Records from a dataset
——————

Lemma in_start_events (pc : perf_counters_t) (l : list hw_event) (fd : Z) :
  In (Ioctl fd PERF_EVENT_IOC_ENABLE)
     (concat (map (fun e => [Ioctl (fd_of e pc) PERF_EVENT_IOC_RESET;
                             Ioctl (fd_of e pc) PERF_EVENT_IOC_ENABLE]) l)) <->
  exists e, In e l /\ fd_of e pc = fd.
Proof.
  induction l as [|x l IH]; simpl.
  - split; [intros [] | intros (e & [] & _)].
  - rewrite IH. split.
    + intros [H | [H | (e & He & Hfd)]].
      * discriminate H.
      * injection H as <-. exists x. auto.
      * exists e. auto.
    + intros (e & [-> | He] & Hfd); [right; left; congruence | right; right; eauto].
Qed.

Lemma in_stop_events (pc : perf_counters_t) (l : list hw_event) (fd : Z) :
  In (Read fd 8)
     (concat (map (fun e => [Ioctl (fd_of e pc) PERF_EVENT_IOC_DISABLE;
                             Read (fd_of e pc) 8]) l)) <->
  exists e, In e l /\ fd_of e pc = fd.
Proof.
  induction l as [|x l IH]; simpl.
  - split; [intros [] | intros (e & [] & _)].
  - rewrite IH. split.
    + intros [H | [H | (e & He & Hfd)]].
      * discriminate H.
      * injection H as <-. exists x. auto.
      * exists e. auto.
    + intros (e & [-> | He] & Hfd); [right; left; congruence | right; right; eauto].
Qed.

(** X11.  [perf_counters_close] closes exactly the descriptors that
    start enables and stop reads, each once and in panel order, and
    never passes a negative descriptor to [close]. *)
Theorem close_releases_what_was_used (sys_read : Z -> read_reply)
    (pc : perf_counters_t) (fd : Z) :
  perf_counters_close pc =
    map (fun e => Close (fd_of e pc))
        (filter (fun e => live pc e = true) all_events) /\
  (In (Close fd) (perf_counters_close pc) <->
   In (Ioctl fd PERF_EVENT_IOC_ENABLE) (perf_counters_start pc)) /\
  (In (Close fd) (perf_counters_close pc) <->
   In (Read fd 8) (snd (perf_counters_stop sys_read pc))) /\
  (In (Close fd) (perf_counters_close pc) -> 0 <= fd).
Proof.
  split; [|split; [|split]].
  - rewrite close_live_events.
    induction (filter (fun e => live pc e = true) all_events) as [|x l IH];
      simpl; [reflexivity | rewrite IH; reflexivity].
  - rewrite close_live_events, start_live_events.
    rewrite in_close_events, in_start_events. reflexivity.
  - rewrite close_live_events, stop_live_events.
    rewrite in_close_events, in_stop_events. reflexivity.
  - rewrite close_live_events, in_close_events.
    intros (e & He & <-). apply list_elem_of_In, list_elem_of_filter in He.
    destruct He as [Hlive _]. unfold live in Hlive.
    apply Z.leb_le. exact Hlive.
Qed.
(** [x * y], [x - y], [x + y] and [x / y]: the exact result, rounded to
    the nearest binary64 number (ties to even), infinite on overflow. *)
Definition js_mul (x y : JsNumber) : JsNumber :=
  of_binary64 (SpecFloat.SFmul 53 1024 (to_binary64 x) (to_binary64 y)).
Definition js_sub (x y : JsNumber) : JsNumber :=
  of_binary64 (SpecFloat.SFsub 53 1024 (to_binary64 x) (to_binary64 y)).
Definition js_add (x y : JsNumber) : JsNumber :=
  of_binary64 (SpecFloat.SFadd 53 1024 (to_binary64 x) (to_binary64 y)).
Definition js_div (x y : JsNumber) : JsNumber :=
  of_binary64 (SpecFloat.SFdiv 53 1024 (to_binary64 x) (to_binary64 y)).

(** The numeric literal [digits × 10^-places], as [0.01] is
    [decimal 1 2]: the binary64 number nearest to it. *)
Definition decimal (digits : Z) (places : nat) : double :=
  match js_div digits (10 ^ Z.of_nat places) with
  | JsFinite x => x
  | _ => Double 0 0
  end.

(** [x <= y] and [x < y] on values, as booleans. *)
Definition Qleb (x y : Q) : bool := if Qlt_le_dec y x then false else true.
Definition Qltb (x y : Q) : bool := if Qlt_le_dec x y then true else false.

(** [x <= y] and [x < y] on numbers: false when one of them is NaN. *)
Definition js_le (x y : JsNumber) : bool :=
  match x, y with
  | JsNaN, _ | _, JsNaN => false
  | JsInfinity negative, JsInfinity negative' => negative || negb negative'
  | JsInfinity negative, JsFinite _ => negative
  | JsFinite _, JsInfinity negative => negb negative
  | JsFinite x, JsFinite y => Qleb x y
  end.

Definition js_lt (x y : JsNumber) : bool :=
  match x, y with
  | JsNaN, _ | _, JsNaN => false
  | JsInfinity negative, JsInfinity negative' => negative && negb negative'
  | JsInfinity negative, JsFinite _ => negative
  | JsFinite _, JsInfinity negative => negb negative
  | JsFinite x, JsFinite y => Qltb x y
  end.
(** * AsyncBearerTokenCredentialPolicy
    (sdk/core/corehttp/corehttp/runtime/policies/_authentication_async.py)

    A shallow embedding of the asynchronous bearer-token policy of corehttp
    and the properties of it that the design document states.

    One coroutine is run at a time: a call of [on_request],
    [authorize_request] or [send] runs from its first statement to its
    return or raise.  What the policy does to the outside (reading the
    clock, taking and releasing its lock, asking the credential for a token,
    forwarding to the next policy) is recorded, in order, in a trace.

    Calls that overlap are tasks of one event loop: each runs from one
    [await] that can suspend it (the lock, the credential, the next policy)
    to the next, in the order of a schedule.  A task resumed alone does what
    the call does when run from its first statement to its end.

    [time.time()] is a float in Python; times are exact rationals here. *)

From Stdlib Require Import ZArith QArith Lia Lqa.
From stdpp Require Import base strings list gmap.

——————

▶ Assigned task: Restate word for word the lines of the data above, starting at the line containing "intros (e & He" and ending at the line containing "Definition js_mul (x", both included, and nothing more.

▶ Solution to the problem:
    intros (e & He & <-). apply list_elem_of_In, list_elem_of_filter in He.
    destruct He as [Hlive _]. unfold live in Hlive.
    apply Z.leb_le. exact Hlive.
Qed.
(** [x * y], [x - y], [x + y] and [x / y]: the exact result, rounded to
    the nearest binary64 number (ties to even), infinite on overflow. *)
Definition js_mul (x y : JsNumber) : JsNumber :=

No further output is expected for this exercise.